=== Section Start ===

(* ===== verification/NoiseTransport.v ===== *)
(** * The Noise transport: explicit nonces and the replay window

    Models src/crates/libp2p-cat-noise/src/transport.rs. *)

From S2P Require Export NoiseSymmetric.

#[local] Open Scope string_scope.

Definition TRANSPORT_NONCE_PREFIX_LEN : nat := 8.
Definition TRANSPORT_OVERHEAD : nat := TRANSPORT_NONCE_PREFIX_LEN + AEAD_TAG_LEN.
Definition REPLAY_WINDOW_BITS : N := 64.

Record TransportState : Type := MkTransport {
  send_key : arr KEY_LEN;
  send_nonce : u64;
  recv_key : arr KEY_LEN;
  recv_max_nonce : u64;
  recv_replay_window : u64
}.

(** [TransportState::new]. *)
Definition transport_new (send recv : arr KEY_LEN) : TransportState :=
  MkTransport send u64_zero recv u64_zero u64_zero.

(** [1u64 << d] and [window << d], for [d < 64]. *)
Definition u64_shl (a : u64) (d : N) : u64 := uint_wrap (N.shiftl (uval a) d).
Definition u64_one : u64 := UInt (w:=64) 1 eq_refl.
Definition u64_or (a b : u64) : u64 := uint_wrap (N.lor (uval a) (uval b)).
Definition u64_and (a b : u64) : u64 := uint_wrap (N.land (uval a) (uval b)).

(** Would [incoming] be a fresh, in-window nonce? *)
Definition nonce_acceptable (window max_nonce incoming : u64) : result Error () :=
  if (uval max_nonce <? uval incoming)%N then Ok tt
  else
    let distance := (uval max_nonce - uval incoming)%N in
    let too_old := (REPLAY_WINDOW_BITS <=? distance)%N in
    if too_old then Err (NoiseReplay incoming)
    else
      let bit := u64_shl u64_one distance in
      if negb (uval (u64_and window bit) =? 0)%N then Err (NoiseReplay incoming)
      else Ok tt.

(** The window after [incoming] was accepted. *)
Definition advance_window (window max_nonce incoming : u64) : u64 * u64 :=
  if (uval max_nonce <? uval incoming)%N then
    let shift := (uval incoming - uval max_nonce)%N in
    let new_window :=
      if (REPLAY_WINDOW_BITS <=? shift)%N then u64_one
      else u64_or (u64_shl window shift) u64_one in
    (new_window, incoming)
  else
    let distance := (uval max_nonce - uval incoming)%N in
    let bit := u64_shl u64_one distance in
    (u64_or window bit, max_nonce).

Section transport.
Context `{C : Crypto}.

(** [TransportState::encrypt]. *)
Definition transport_encrypt (t : TransportState) (plaintext : list byte)
    : result Error (TransportState * list byte) :=
  let nonce := send_nonce t in
  ciphertext ← aead_encrypt (send_key t) nonce [] plaintext;
  let datagram := (be_bytes 8 nonce ++ ciphertext)%list in
  next_nonce ← ok_or_else (checked_add nonce 1)
    (NoiseProtocol "send nonce counter exhausted");
  Ok (MkTransport (send_key t) next_nonce (recv_key t) (recv_max_nonce t)
        (recv_replay_window t), datagram).

Definition decrypt_checked (rkey : arr KEY_LEN) (window max_nonce : u64) (datagram : list byte)
    : result Error (u64 * list byte) :=
  let total := length datagram in
  if (total <? TRANSPORT_OVERHEAD)%nat then
    Err (NoiseProtocol ("transport datagram too short: " ++ decn total ++
           " bytes, need at least " ++ decn TRANSPORT_OVERHEAD))
  else
    nonce_slice ← ok_or_else (get_range 0 TRANSPORT_NONCE_PREFIX_LEN datagram)
      (NoiseProtocol "missing nonce prefix");
    ciphertext ← ok_or_else (get_from TRANSPORT_NONCE_PREFIX_LEN datagram)
      (NoiseProtocol "missing ciphertext");
    nonce_arr ← ok_or_else (arr_try (n:=TRANSPORT_NONCE_PREFIX_LEN) nonce_slice)
      (NoiseProtocol "nonce prefix wrong length");
    let nonce := from_be (arr_list nonce_arr) in
    _ ← nonce_acceptable window max_nonce nonce;
    plaintext ← aead_decrypt rkey nonce [] ciphertext;
    Ok (nonce, plaintext).

(** [TransportState::decrypt]: the state comes back with the outcome. *)
Definition transport_decrypt (t : TransportState) (datagram : list byte)
    : TransportState * result Error (list byte) :=
  let '(next_window, next_max, outcome) :=
    match decrypt_checked (recv_key t) (recv_replay_window t) (recv_max_nonce t) datagram with
    | Err e => (recv_replay_window t, recv_max_nonce t, Err e)
    | Ok (nonce, plaintext) =>
        let '(new_window, new_max) :=
          advance_window (recv_replay_window t) (recv_max_nonce t) nonce in
        (new_window, new_max, Ok plaintext)
    end in
  (MkTransport (send_key t) (send_nonce t) (recv_key t) next_max next_window, outcome).

End transport.

#[local] Close Scope string_scope.

(** ** The window as a bitmap *)

Lemma testbit_wrap (n i : N) : (i < 64)%N -> N.testbit (uval (uint_wrap (w:=64) n)) i = N.testbit n i.
Proof. intros Hi. rewrite uval_wrap. by apply N.mod_pow2_bits_low. Qed.

Lemma testbit_shl_one d i :
  (d < 64)%N -> N.testbit (uval (u64_shl u64_one d)) i = (i =? d)%N.
Proof.
  intros Hd. unfold u64_shl. cbn [uval u64_one]. rewrite N.shiftl_1_l.
  rewrite uint_wrap_small by (apply N.pow_lt_mono_r; lia).
  by rewrite N.pow2_bits_eqb, N.eqb_sym.
Qed.

Lemma window_bit_test (w : u64) d :
  (d < 64)%N ->
  negb (uval (u64_and w (u64_shl u64_one d)) =? 0)%N = N.testbit (uval w) d.
Proof.
  intros Hd. destruct (N.testbit (uval w) d) eqn:E.
  - apply negb_true_iff, N.eqb_neq. intros H0.
    apply (f_equal (fun n => N.testbit n d)) in H0. revert H0.
    unfold u64_and. rewrite testbit_wrap by done.
    by rewrite N.land_spec, testbit_shl_one, E, N.eqb_refl, N.bits_0.
  - apply negb_false_iff, N.eqb_eq. unfold u64_and.
    assert (N.land (uval w) (uval (u64_shl u64_one d)) = 0%N) as ->; [|done].
    apply N.bits_inj. intros i. rewrite N.land_spec, testbit_shl_one, N.bits_0 by done.
    destruct (N.eqb_spec i d) as [->|]; [by rewrite E|]. apply andb_false_r.
Qed.

(** ** The specification: the set of nonces accepted so far *)

Definition spec_max (seen : list u64) : N := foldr N.max 0%N (uval <$> seen).

(** Fresh, and less than a window behind the newest. *)
Definition spec_fresh (seen : list u64) (n : u64) : Prop :=
  (n ∉ seen) /\ (spec_max seen < uval n + REPLAY_WINDOW_BITS)%N.
#[export] Instance spec_fresh_dec seen n : Decision (spec_fresh seen n).
Proof. unfold spec_fresh. apply _. Defined.

(** Bit [i] of the window says whether the nonce [max - i] was accepted. *)
Record window_ok (window max_nonce : u64) (seen : list u64) : Prop := WindowOk {
  window_max : uval max_nonce = spec_max seen;
  window_bits : forall i, (i < 64)%N ->
    N.testbit (uval window) i = true <-> (exists n, n ∈ seen /\ (uval n + i)%N = uval max_nonce)
}.

Lemma spec_max_le seen n : n ∈ seen -> (uval n <= spec_max seen)%N.
Proof. induction 1 as [|n m seen Hin IH]; unfold spec_max in *; cbn; lia. Qed.

Lemma window_ok_new : window_ok u64_zero u64_zero [].
Proof.
  split; [done|]. intros i _. cbn [uval u64_zero]. rewrite N.bits_0. split; [done|].
  by intros (n & Hn%elem_of_nil & _).
Qed.

Section window.
Context (window max_nonce : u64) (seen : list u64).
Hypothesis Hok : window_ok window max_nonce seen.

Lemma window_distance_iff n :
  (uval n <= uval max_nonce)%N -> (uval max_nonce - uval n < 64)%N ->
  N.testbit (uval window) (uval max_nonce - uval n) = true <-> n ∈ seen.
Proof.
  intros Hle Hd. rewrite (window_bits _ _ _ Hok) by done. split.
  - intros (n' & Hin & Heq). assert (n' = n) as <-; [|done]. apply uint_eq. lia.
  - intros Hin. exists n. split; [done|lia].
Qed.

(** The bitmap check decides the specification. *)
Lemma nonce_acceptable_spec n :
  nonce_acceptable window max_nonce n =
    if decide (spec_fresh seen n) then Ok tt else Err (NoiseReplay n).
Proof.
  unfold nonce_acceptable, spec_fresh. pose proof (window_max _ _ _ Hok) as Hmax.
  destruct (N.ltb_spec (uval max_nonce) (uval n)) as [Hlt|Hle].
  - rewrite decide_True; [done|]. unfold REPLAY_WINDOW_BITS. split; [|lia].
    intros Hin%spec_max_le. lia.
  - unfold REPLAY_WINDOW_BITS. destruct (N.leb_spec 64 (uval max_nonce - uval n)) as [Hold|Hd].
    + rewrite decide_False; [done|]. intros [_ ?]. lia.
    + rewrite window_bit_test by done. pose proof (window_distance_iff n Hle Hd) as Hiff.
      destruct (N.testbit _ _).
      * rewrite decide_False; [done|]. intros [Hn _]. apply Hn, Hiff. done.
      * rewrite decide_True; [done|]. split; [|lia]. intros Hin. by apply Hiff in Hin.
Qed.

(** Advancing the bitmap adds the nonce to the set. *)
Lemma advance_window_ok n w' m' :
  spec_fresh seen n -> advance_window window max_nonce n = (w', m') ->
  window_ok w' m' (n :: seen).
Proof.
  intros [Hnew Hwin] Hadv. pose proof (window_max _ _ _ Hok) as Hmax.
  unfold advance_window, REPLAY_WINDOW_BITS in *.
  destruct (N.ltb_spec (uval max_nonce) (uval n)) as [Hlt|Hle]; simplify_eq.
  - split; [unfold spec_max in *; cbn; lia|]. intros i Hi.
    assert (Hone : N.testbit 1 i = (i =? 0)%N) by (by destruct i).
    destruct (N.leb_spec 64 (uval m' - uval max_nonce)) as [Hfar|Hnear].
    + cbn [uval u64_one]. rewrite Hone, N.eqb_eq. split.
      * intros ->. exists m'. split; [by left|lia].
      * intros (n' & [->|Hin]%elem_of_cons & Heq); [lia|].
        apply spec_max_le in Hin. lia.
    + unfold u64_or, u64_shl. rewrite testbit_wrap, N.lor_spec, orb_true_iff by done.
      rewrite testbit_wrap by done. cbn [uval u64_one]. rewrite Hone, N.eqb_eq.
      destruct (N.ltb_spec i (uval m' - uval max_nonce)) as [Hlow|Hhigh].
      * rewrite N.shiftl_spec_low by done. split.
        -- intros [?| ->]; [done|]. exists m'. split; [by left|lia].
        -- intros (n' & [->|Hin]%elem_of_cons & Heq); [right; lia|].
           apply spec_max_le in Hin. lia.
      * rewrite N.shiftl_spec_high' by done. rewrite (window_bits _ _ _ Hok) by lia. split.
        -- intros [(n' & Hin & Heq)| ->]; [|lia]. exists n'. split; [by right|lia].
        -- intros (n' & [->|Hin]%elem_of_cons & Heq); [lia|].
           left. exists n'. split; [done|lia].
  - split; [unfold spec_max in *; cbn; lia|]. intros i Hi. unfold u64_or.
    rewrite testbit_wrap, N.lor_spec, testbit_shl_one, orb_true_iff, N.eqb_eq by lia.
    rewrite (window_bits _ _ _ Hok) by done. split.
    + intros [(n' & Hin & Heq)| ->]; [exists n'; split; [by right|done]|].
      exists n. split; [by left|lia].
    + intros (n' & [->|Hin]%elem_of_cons & Heq); [right; lia|]. left. by exists n'.
Qed.

End window.

(** ** Streams of datagrams *)

Definition datagram_nonce (d : list byte) : u64 := from_be (take TRANSPORT_NONCE_PREFIX_LEN d).

Section streams.
Context `{C : Crypto}.

(** What a receiver that remembers every accepted nonce would answer. *)
Definition spec_decrypt (rkey : arr KEY_LEN) (seen : list u64) (d : list byte)
    : result Error (list byte) :=
  if (length d <? TRANSPORT_OVERHEAD)%nat then
    Err (NoiseProtocol ("transport datagram too short: " ++ decn (length d) ++
           " bytes, need at least " ++ decn TRANSPORT_OVERHEAD)%string)
  else if decide (spec_fresh seen (datagram_nonce d))
  then aead_decrypt rkey (datagram_nonce d) [] (drop TRANSPORT_NONCE_PREFIX_LEN d)
  else Err (NoiseReplay (datagram_nonce d)).

Definition spec_accept (rkey : arr KEY_LEN) (seen : list u64) (d : list byte) : list u64 :=
  if is_ok (spec_decrypt rkey seen d) then datagram_nonce d :: seen else seen.

Fixpoint spec_receive_all rkey seen ds : list u64 * list (result Error (list byte)) :=
  match ds with
  | [] => (seen, [])
  | d :: ds' =>
      let '(seen', outs) := spec_receive_all rkey (spec_accept rkey seen d) ds' in
      (seen', spec_decrypt rkey seen d :: outs)
  end.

=== Section End ===

Would you retype exactly the lines above, from the line with "(** Advancing the" to the line with "->. exists m'. split; [by left|lia].", with both end lines kept and nothing more?

(** Advancing the bitmap adds the nonce to the set. *)
Lemma advance_window_ok n w' m' :
  spec_fresh seen n -> advance_window window max_nonce n = (w', m') ->
  window_ok w' m' (n :: seen).
Proof.
  intros [Hnew Hwin] Hadv. pose proof (window_max _ _ _ Hok) as Hmax.
  unfold advance_window, REPLAY_WINDOW_BITS in *.
  destruct (N.ltb_spec (uval max_nonce) (uval n)) as [Hlt|Hle]; simplify_eq.
  - split; [unfold spec_max in *; cbn; lia|]. intros i Hi.
    assert (Hone : N.testbit 1 i = (i =? 0)%N) by (by destruct i).
    destruct (N.leb_spec 64 (uval m' - uval max_nonce)) as [Hfar|Hnear].
    + cbn [uval u64_one]. rewrite Hone, N.eqb_eq. split.
      * intros ->. exists m'. split; [by left|lia].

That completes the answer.